Abstract

A speech emotion recognition (SER) model for noisy environments is proposed, by using four band-pass filtered speech waveforms as the model input instead of the simplified input features such as MFCC (Mel Frequency Cepstral Coefficients). The four waveforms retain the entire information of the original noisy speech while the simplified features keep only partial information of the noisy speech. The information reduction at the model input may cause the accuracy degradation under noisy environments. A normalized loss function is used for training to maintain the high-frequency details of the original noisy speech waveform.
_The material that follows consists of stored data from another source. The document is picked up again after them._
(** The swap after a loop that completed. *)
Lemma commit_filled n frag w :
  this_container (this w) = true -> fill_inv w n frag ->
  exists w1,
    commit n frag w = (w1, None)
    /\ children (host w1) = frag
    /\ nodes (host w1) = nodes (host w)
    /\ next_id (host w1) = next_id (host w)
    /\ this w1 = this w.
Proof.
  intros Hc (Hraf & Hex & _ & _ & Hfrag). unfold commit.
  change (this_container (this (on_host
            (λ h, foldl (λ h id, detach id h) h
                    (if reuseNodes (settings (this w))
                     then drop n (existingNodes (this w)) else [])) w)))
    with (this_container (this w)).
  rewrite Hc. eexists. split; [reflexivity|]. simpl.
  split; [|split; [apply foldl_detach_nodes|split; [|reflexivity]]].
  - apply filter_all. apply Forall_forall. intros id Hin.
    unfold recycled, filled in Hfrag.
    destruct (reuseNodes (settings (this w))) eqn:Er;
      [|apply not_elem_of_nil].
    rewrite (Hex eq_refl). subst frag. intros Hin'.
    apply elem_of_app in Hin as [Hin|Hin].
    + pose proof c_NoDup as Hnd. rewrite <- (take_drop n c) in Hnd.
      apply NoDup_app in Hnd as (_ & Hdisj & _). exact (Hdisj _ Hin Hin').
    + apply elem_of_seq in Hin.
      pose proof (old_not_new id (subseteq_drop _ _ _ Hin')). lia.
  - generalize (host w).
    induction (if reuseNodes (settings (this w))
               then drop n (existingNodes (this w)) else [])
      as [|x l IHl]; intros h; simpl; [reflexivity|].
    now rewrite IHl.
Qed.

End Fill.

Lemma process_item_markup_of parse sf i item frag w w1 r :
  process_item parse sf i item frag w = (w1, r) ->
  forall item' j, markup_of sf (this w1) item' j = markup_of sf (this w) item' j.
Proof.
  unfold process_item.
  destruct (produce_html sf item i w) as [w0 r0] eqn:Ep.
  destruct (produce_html_spec sf _ _ _ _ _ Ep) as (_ & _ & _ & _ & Hmk).
  destruct r0 as [e|html]; [intros [= <- _]; exact Hmk|].
  destruct (if reuseNodes (settings (this w0))
            then existingNodes (this w0) !! i else None) as [el|].
  - unfold appendChild. intros [= <- _]. exact Hmk.
  - destruct (parse (trim html)) as [[sh inner]|];
      unfold appendChild; simpl; intros [= <- _]; exact Hmk.
Qed.

Lemma for_items_markup_of parse sf items : forall i frag w w1 r,
  for_items parse sf i items frag w = (w1, r) ->
  forall item' j, markup_of sf (this w1) item' j = markup_of sf (this w) item' j.
Proof.
  induction items as [|item rest IH]; intros i frag w w1 r; simpl.
  - intros [= <- _]. reflexivity.
  - destruct (process_item parse sf i item frag w) as [w2 [e|frag2]] eqn:E;
      intros H item' j.
    + injection H as <- _. apply (process_item_markup_of _ _ _ _ _ _ _ _ E).
    + rewrite (IH _ _ _ _ _ H).
      apply (process_item_markup_of _ _ _ _ _ _ _ _ E).
Qed.

(** A render every item of which the loop completes, followed to its
    swap. *)
Lemma render_completes parse sf items w :
  templateHtml (this w) <> "" -> this_container (this w) = true ->
  1 <= batchSize (settings (this w)) -> raf (host w) = [] ->
  NoDup (children (host w)) ->
  Forall (λ id, id < next_id (host w)) (children (host w)) ->
  (forall k item, items !! k = Some item ->
     renders_at parse sf (recycled (children (host w)) w) (this w) item k) ->
  exists n w',
    run_frames parse sf
      (batches_needed (length items) (batchSize (settings (this w))))
      (render parse sf (DArray items) w) = Some (n, w')
    /\ S n = batches_needed (length items) (batchSize (settings (this w)))
    /\ children (host w')
       = filled (recycled (children (host w)) w) (next_id (host w))
           (length items)
    /\ console (host w') = console (host w)
    /\ uncaught (host w') = uncaught (host w)
    /\ raf (host w') = []
    /\ settings (this w') = settings (this w)
    /\ templateHtml (this w') = templateHtml (this w)
    /\ this_container (this w') = this_container (this w)
    /\ (forall item j, markup_of sf (this w') item j
                       = markup_of sf (this w) item j)
    /\ (forall k item html sh inner,
          items !! k = Some item ->
          length (recycled (children (host w)) w) <= k ->
          markup_of sf (this w) item k = inr html ->
          parse (trim html) = Some (sh, inner) ->
          nodes (host w')
            !! (next_id (host w) + (k - length (recycled (children (host w)) w)))
          = Some {| shell := sh; innerHTML := inner; expando := ∅ |})
    /\ (reuseNodes (settings (this w)) = false ->
        forall id, id < next_id (host w) ->
          nodes (host w') !! id = nodes (host w) !! id).
Proof.
  intros Ht Hc Hbs Hraf Hnd Hold Hok.
  set (c := children (host w)) in *. set (n0 := next_id (host w)) in *.
  assert (Hcap : exists w1, capture w = (w1, None)
                 /\ host w1 = host w /\ settings (this w1) = settings (this w)
                 /\ templateHtml (this w1) = templateHtml (this w)
                 /\ this_container (this w1) = this_container (this w)
                 /\ (forall item j, markup_of sf (this w1) item j
                                    = markup_of sf (this w) item j)
                 /\ (reuseNodes (settings (this w)) = true ->
                     existingNodes (this w1) = c)).
  { unfold capture. destruct (reuseNodes (settings (this w))) eqn:Er.
    - rewrite Hc. eexists. split; [reflexivity|].
      destruct w as [h []]. simpl. auto 10.
    - exists w. repeat split; auto. discriminate. }
  destruct Hcap as (w1 & Hcap & Hh1 & Hs1 & Ht1 & Hc1 & Hmk1 & Hex1).
  assert (Hrec1 : recycled c w1 = recycled c w)
    by (unfold recycled; now rewrite Hs1).
  assert (Hinv : fill_inv c n0 w1 0 []).
  { unfold fill_inv, remaining, filled. rewrite Hh1, Hs1.
    split; [exact Hraf|]. split; [exact Hex1|].
    split; [destruct (reuseNodes (settings (this w))); reflexivity|].
    split; [subst n0; simpl; lia|reflexivity]. }
  destruct (fill_loop parse sf c n0 Hnd Hold items 0 [] w1 Hinv)
    as (wL & fragL & Hfor & HinvL & HsL & HcL & _ & HnewL & HoffL).
  { intros k item Hk. rewrite Hrec1.
    apply (renders_at_stable parse sf _ _ (this w) _ _ Hmk1).
    apply Hok. exact Hk. }
  simpl in Hfor, HinvL.
  assert (Hraf1 : raf (host w1) = []) by now rewrite Hh1.
  destruct (for_items_frame _ _ _ _ _ _ _ _ Hfor Hraf1)
    as (RL & CL & UL & _ & TL & _).
  destruct (commit_filled c n0 Hnd Hold (length items) fragL wL)
    as (wC & Hcom & HchC & HnC & _ & HthisC).
  { now rewrite HcL, Hc1. }
  { exact HinvL. }
  destruct (commit_frame _ _ _ _ _ Hcom RL) as (RC & CC & UC & _).
  assert (Hsp : single_pass parse sf items 0 [] w1 = (wC, None)).
  { unfold single_pass. change (drop 0 items) with items.
    rewrite Hfor. exact Hcom. }
  assert (Hru : render_unbatched parse sf items w = wC).
  { unfold render_unbatched.
    destruct (String.eqb_spec (templateHtml (this w)) ""); [contradiction|].
    rewrite Hcap, Hsp. reflexivity. }
  assert (Hrs : raises parse sf items w = None).
  { unfold raises. rewrite Hcap, Hsp. reflexivity. }
  destruct (render_run parse sf items w
              (batches_needed (length items) (batchSize (settings (this w))))
              Hbs Hraf) as (n & w' & Hrun & _ & _ & _ & Hclean); [lia|].
  destruct (Hclean Ht Hrs) as [Hn ->]. rewrite Hru in Hrun.
  exists n, wC. split; [exact Hrun|]. split; [exact Hn|].
  destruct HinvL as (_ & _ & _ & _ & HfragL).
  rewrite HthisC, HchC, HnC, CC, UC, CL, UL, Hh1, HsL, Hs1, TL, Ht1, HcL, Hc1.
  rewrite HfragL. unfold recycled at 1. rewrite HsL, Hs1.
  split; [reflexivity|]. split; [reflexivity|]. split; [reflexivity|].
  split; [exact RC|]. split; [reflexivity|]. split; [reflexivity|].
  split; [reflexivity|]. split.
  { intros item j.
    rewrite (for_items_markup_of _ _ _ _ _ _ _ _ Hfor). apply Hmk1. }
  split.
  - intros k item html sh inner Hk Hle Hm Hp.
    specialize (HnewL k item html sh inner Hk).
    rewrite Hrec1 in HnewL. simpl in HnewL.
    apply HnewL; [exact Hle| now rewrite Hmk1 |exact Hp].
  - intros Hoff id Hid. rewrite HoffL; [now rewrite Hh1|congruence|].
    rewrite Hh1. exact Hid.
Qed.

Lemma length_filled slots n0 n : length (filled slots n0 n) = n.
Proof. unfold filled. rewrite length_app, length_take, length_seq. lia. Qed.

(** X5.  A render all of whose items are completed puts one node per item in
    the container, in the order of the data: at the positions where a
    captured node is recycled that node, and after them new elements with
    consecutive fresh identities, each of them the first element of its
    item's trimmed markup; nothing is logged and nothing escapes. *)
Theorem completed_render_fills_container
    (parse : string -> option (string * string)) (sf : surface)
    (items : list Item) (w : World) :
  templateHtml (this w) <> "" -> this_container (this w) = true ->
  1 <= batchSize (settings (this w)) -> raf (host w) = [] ->
  NoDup (children (host w)) ->
  Forall (λ id, id < next_id (host w)) (children (host w)) ->
  (forall k item, items !! k = Some item ->
     renders_at parse sf (recycled (children (host w)) w) (this w) item k) ->
  exists n w',
    run_frames parse sf
      (batches_needed (length items) (batchSize (settings (this w))))
      (render parse sf (DArray items) w) = Some (n, w')
    /\ children (host w')
       = take (length items) (recycled (children (host w)) w)
         ++ seq (next_id (host w))
              (length items - length (recycled (children (host w)) w))
    /\ length (children (host w')) = length items
    /\ console (host w') = console (host w)
    /\ uncaught (host w') = uncaught (host w)
    /\ (forall k item html sh inner,
          items !! k = Some item ->
          length (recycled (children (host w)) w) <= k ->
          markup_of sf (this w) item k = inr html ->
          parse (trim html) = Some (sh, inner) ->
          nodes (host w')
            !! (next_id (host w) + (k - length (recycled (children (host w)) w)))
          = Some {| shell := sh; innerHTML := inner; expando := ∅ |}).
Proof.
  intros Ht Hc Hbs Hraf Hnd Hold Hok.
  destruct (render_completes parse sf items w Ht Hc Hbs Hraf Hnd Hold Hok)
    as (n & w' & Hrun & _ & Hch & Hco & Hun & _ & _ & _ & _ & _ & Hnew & _).
  exists n, w'. split; [exact Hrun|]. split; [exact Hch|].
  split; [rewrite Hch; apply length_filled|]. auto.
Qed.

Lemma abc_renders_at slots inst k item :
  renderCallback (settings inst) = None ->
  templateHtml inst = "<div>{{name}}</div>" ->
  compiledTemplate inst = None ->
  abc !! k = Some item ->
  renders_at sample_parser Class slots inst item k.
Proof.
  intros Hcb Ht Hct Hk. unfold renders_at, markup_of, template_in_use.
  rewrite Hcb, Ht, Hct.
  destruct k as [|[|[|k]]]; simpl in Hk; [| | |discriminate];
    injection Hk as <-; eexists; (split; [reflexivity|]);
    right; eexists; vm_compute; reflexivity.
Qed.

Lemma completed_render_fills_container_witness :
  exists n w',
    run_frames sample_parser Class
      (batches_needed (length abc) (batchSize (settings (this marked_world))))
      (render sample_parser Class (DArray abc) marked_world) = Some (n, w')
    /\ children (host w')
       = take (length abc) (recycled (children (host marked_world)) marked_world)
         ++ seq (next_id (host marked_world))
              (length abc
               - length (recycled (children (host marked_world)) marked_world))
    /\ length (children (host w')) = length abc
    /\ console (host w') = console (host marked_world)
    /\ uncaught (host w') = uncaught (host marked_world)
    /\ (forall k item html sh inner,
          abc !! k = Some item ->
          length (recycled (children (host marked_world)) marked_world) <= k ->
          markup_of Class (this marked_world) item k = inr html ->
          sample_parser (trim html) = Some (sh, inner) ->
          nodes (host w')
            !! (next_id (host marked_world)
                + (k - length (recycled (children (host marked_world))
                                 marked_world)))
          = Some {| shell := sh; innerHTML := inner; expando := ∅ |}).
Proof.
  apply (completed_render_fills_container sample_parser Class abc marked_world).
  - discriminate.
  - reflexivity.
  - simpl. lia.
  - reflexivity.
  - apply (bool_decide_unpack _). vm_compute. exact I.
  - apply (bool_decide_unpack _). vm_compute. exact I.
  - intros k item Hk. now apply abc_renders_at.
Defined.
Lemma mapper_not_nullish (k : kind) (raw : value) :
  returns (mapper k raw) -> nullish raw = false.
Proof.
  rewrite mapper_literal. destruct k; cbn [props_of];
    try (unfold mapTicketWithMessages_props, mapTicket_props; cbn [app]);
    apply object_literal_not_nullish.
Qed.

Ltac the_prop H key :=
  let Hin := fresh "Hin" in
  rewrite Forall_forall in H;
  match goal with
  | H : forall x, In x ?props -> _ |- _ =>
      match props with
      | context [(key, ?i)] =>
          assert (Hin : In (key, i) props)
            by (unfold mapTicketWithMessages_props, mapTicket_props, mapMessage_props,
                  mapCustomer_props, statistic_props; cbn [app];
                repeat first [left; reflexivity | right]);
          specialize (H _ Hin); cbn [snd] in H
      end
  end.

Lemma mapMessage_nested (m : value) :
  returns (mapMessage m) ->
  nullish m = false /\ array_of_records (get_opt m "attachments") = true.
Proof.
  intros H. pose proof (mapper_not_nullish Message m H) as Hm. split; [exact Hm |].
  apply object_literal_returns_inv in H. unfold mapMessage_props in H.
  the_prop H "attachments".
  apply (records_of_returns map_attachment); [apply map_attachment_not_nullish |].
  now apply read_map_returns_inv.
Qed.

Lemma mapper_nested (k : kind) (raw : value) :
  returns (mapper k raw) -> nested_ok k raw = true.
Proof.
  intros H. pose proof (mapper_not_nullish k raw H) as Hraw.
  rewrite mapper_literal in H. apply object_literal_returns_inv in H.
  destruct k; cbn [nested_ok props_of] in *; try reflexivity.
  - (* TicketWithMessages *)
    unfold mapTicketWithMessages_props, mapTicket_props in H. cbn [app] in H.
    the_prop H "messages".
    apply read_map_returns_inv in H; [| exact Hraw].
    destruct H as [messages [-> Hall]]. apply forallb_forall. intros m Hm.
    rewrite Forall_forall in Hall. specialize (Hall m Hm).
    apply mapMessage_nested in Hall. destruct Hall as [H1 H2].
    rewrite H1, H2. reflexivity.
  - (* Message *)
    unfold mapMessage_props in H. the_prop H "attachments".
    apply (records_of_returns map_attachment); [apply map_attachment_not_nullish |].
    now apply read_map_returns_inv.
  - (* Customer *)
    unfold mapCustomer_props in H. the_prop H "channels".
    apply (records_of_returns map_channel); [apply map_channel_not_nullish |].
    now apply read_map_returns_inv.
  - (* Statistic *)
    unfold statistic_props in H. the_prop H "meta".
    cbn [eval_init] in H. rewrite get_returns in H by exact Hraw. cbn [bind] in H.
    apply negb_true_iff. revert H. apply object_literal_not_nullish.
Qed.

Lemma mapper_returns (k : kind) (raw : value) :
  returns (mapper k raw) <-> nullish raw = false /\ nested_ok k raw = true.
Proof.
  split.
  - intros H. split; [now apply (mapper_not_nullish k) | now apply mapper_nested].
  - intros [Hraw Hn]. rewrite mapper_literal. unfold object_literal.
    destruct (eval_props_returns raw _ (props_return_of_kind k raw Hraw Hn))
      as [fields [Hf _]].
    rewrite Hf. apply returns_return.
Qed.

(** X18.  A mapping function returns exactly when the wire record is
    neither null nor undefined and the arrays it converts element by
    element (the attachments of a message, the channels of a customer,
    the messages of a ticket) are arrays with no null or undefined
    element, and for a statistic its meta is neither; otherwise it
    throws.  A field that is only copied may be missing. *)
Theorem mapper_returns_iff (k : kind) (raw : value) :
  (returns (mapper k raw) <-> nullish raw = false /\ nested_ok k raw = true) /\
  (nullish raw = true \/ nested_ok k raw = false -> exists e, mapper k raw = Throw e).
Proof.
  split; [apply mapper_returns |].
  intros Hbad. destruct (mapper k raw) as [v | e] eqn:Hm; [| now exists e].
  assert (Hr : returns (mapper k raw)) by (rewrite Hm; apply returns_return).
  apply mapper_returns in Hr. destruct Hr as [H1 H2].
  destruct Hbad; congruence.
Qed.

Lemma page_returns_iff (f : value -> completion value) (data : value) :
  returns (paginated f data) <->
  nullish data = false /\
  exists rows, get_opt data "data" = VArr rows /\ Forall (fun x => returns (f x)) rows.
Proof.
  unfold paginated. split.
  - intros H. apply returns_bind_inv in H. destruct H as [rows [Hrows H]].
    assert (Hn : nullish data = false).
    { apply (get_returns_inv data "data"). rewrite Hrows. apply returns_return. }
    split; [exact Hn |].
    rewrite get_returns in Hrows by exact Hn. injection Hrows as <-.
    apply returns_bind_inv in H. destruct H as [items [Hitems _]].
    apply (array_map_returns_inv "data.data"). rewrite Hitems. apply returns_return.
  - intros [Hn [rows [Hget Hall]]]. rewrite !get_returns by exact Hn.
    cbn [bind]. rewrite Hget. cbn [array_map].
    apply mapM_returns_iff in Hall. destruct Hall as [l ->]. cbn [bind].
    apply returns_return.
Qed.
A multi-decoder Wave-U-Net model is used to perform the denoising operation and the Wave-U-Net output waveform is applied to an emotion classifier in this work. By this, the number of parameters is reduced to 2.8 M for inference from 4.2 M used for training. The Wave-U-Net model consists of an encoder, a 2-layer LSTM, six decoders, and skip-nets; out of the six decoders, four decoders are used for denoising four band-pass filtered waveforms, one decoder is used for denoising the pitch-related waveform, and one decoder is used to generate the emotion classifier input waveform. This work gives much less accuracy degradation than other SER works under noisy environments; compared to accuracy for the clean speech waveform, the accuracy degradation is 3.8% at 0 dB SNR in this work while it is larger than 15% in the other SER works. The accuracy degradation of this work at SNRs of 0 dB, −3 dB, and −6 dB is 3.8%, 5.2%, and 7.2%, respectively.